* _What you are asked to do_
Nothing but a number is wanted here: the count of lines in the data holding the word "fuel".

------------------------------------

(** ** Slots *)

Definition bus_find_listeners (address : Z) : B (option positive) := fun s =>
  match aws_hash_table_find (table s) address with
  | None => Unfinished
  | Some None => Done (None, s)
  | Some (Some elem) =>
      match value (element (slot_at (HashTable.slots (table s)) elem)) with
      | Zpos list => Done (Some list, s)
      | Z0 => Done (None, s)
      | Zneg _ => Fault
      end
  end.

(** What [aws_hash_table_put] returns is not looked at. *)
Definition put_slot (address : Z) (list : positive) : B unit := fun s =>
  match aws_hash_table_put (table s) address (Zpos list) with
  | Some (_, _, [], t) => Done (tt, mk_slots t (listeners s) (next_address s) (events s))
  | Some _ => Fault
  | None => Unfinished
  end.

Definition bus_find_or_create_listeners (address : Z) : B positive :=
  found ← bus_find_listeners address;
  match found with
  | Some list => mret list
  | None =>
      list ← new_address;
      _ ← put_list list [];
      _ ← put_slot address list;
      mret list
  end.

Section notify.
Context (fuel : nat) (notify : event -> B unit).

(** The loop; listeners may be added meanwhile. *)
Fixpoint deliver_loop (n : nat) (list : positive) (node : option positive) (address payload : Z) : B unit :=
  match node with
  | None => mret tt
  | Some node =>
      match n with
      | O => unfinished
      | S n =>
          '(listener, _) ← list_node list node;
          _ ← notify (Delivered (deliver listener) address payload (user_data listener));
          '(_, next) ← list_node list node;
          deliver_loop n list next address payload
      end
  end.

Definition s_bus_deliver_msg_to_slot (slot address payload : Z) : B unit :=
  found ← bus_find_listeners slot;
  match found with
  | None => mret tt
  | Some list =>
      l ← get_list list;
      deliver_loop fuel list (fst <$> head l) address payload
  end.

Definition s_bus_deliver_msg (address payload : Z) : B unit :=
  _ ← s_bus_deliver_msg_to_slot AWS_BUS_ADDRESS_ALL address payload;
  s_bus_deliver_msg_to_slot address address payload.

------------------------------------

* _Response area_
2